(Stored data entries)
Lemma reload_restores_current_witness :
  currentSave (mount 5000 const_rng (slotItem alice_world) (currentSlotItem alice_world)) =
  Some (revive_save (createDefaultSave "ALICE" 0 (1 # 2))).
Proof.
  apply (reload_restores_current alice_world 1); [exact alice_inv|exact alice_current_saved|
    reflexivity|now left|reflexivity].
Defined.

Lemma export_import_roundtrip_witness :
  fst (importSave (exportSave 1 alice_world) 2 alice_world) = true /\
  slotItem (user_call (CallImportSave (exportSave 1 alice_world) 2) alice_world) 2 =
    Saved (revive_save (createDefaultSave "ALICE" 0 (1 # 2))) /\
  find_save 2 (saveSlots (user_call (CallImportSave (exportSave 1 alice_world) 2) alice_world)) =
    Some (revive_save (createDefaultSave "ALICE" 0 (1 # 2))).
Proof.
  apply export_import_roundtrip; [exact alice_inv|reflexivity|reflexivity|right; now left].
Defined.

Lemma createNewSave_spec_witness :
  exists v,
    currentSave (user_call (CallCreateNewSave 2 "BOB") alice_world) = Some v /\
    find_save 2 (saveSlots (user_call (CallCreateNewSave 2 "BOB") alice_world)) = Some v /\
    slotItem (user_call (CallCreateNewSave 2 "BOB") alice_world) 2 = Saved v /\
    currentSlotItem (user_call (CallCreateNewSave 2 "BOB") alice_world) = Saved 2%nat /\
    playerName v = "BOB" /\ stability v == 85 /\
    unlockedCharacters v = ["WRECK-IT RALPH"; "VENELLOPE"; "FIX-IT FELIX"] /\
    version v = SAVE_VERSION /\ timestamp v = ValidDate (clock alice_world).
Proof. apply createNewSave_spec; [exact alice_inv|right; now left]. Defined.

End Saves.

→ **INSTRUCTIONS TO FOLLOW**
The answer is each line from the entries above in which the word "right" occurs.

→ **RESPONSE BELOW**
  apply export_import_roundtrip; [exact alice_inv|reflexivity|reflexivity|right; now left].
Proof. apply createNewSave_spec; [exact alice_inv|right; now left]. Defined.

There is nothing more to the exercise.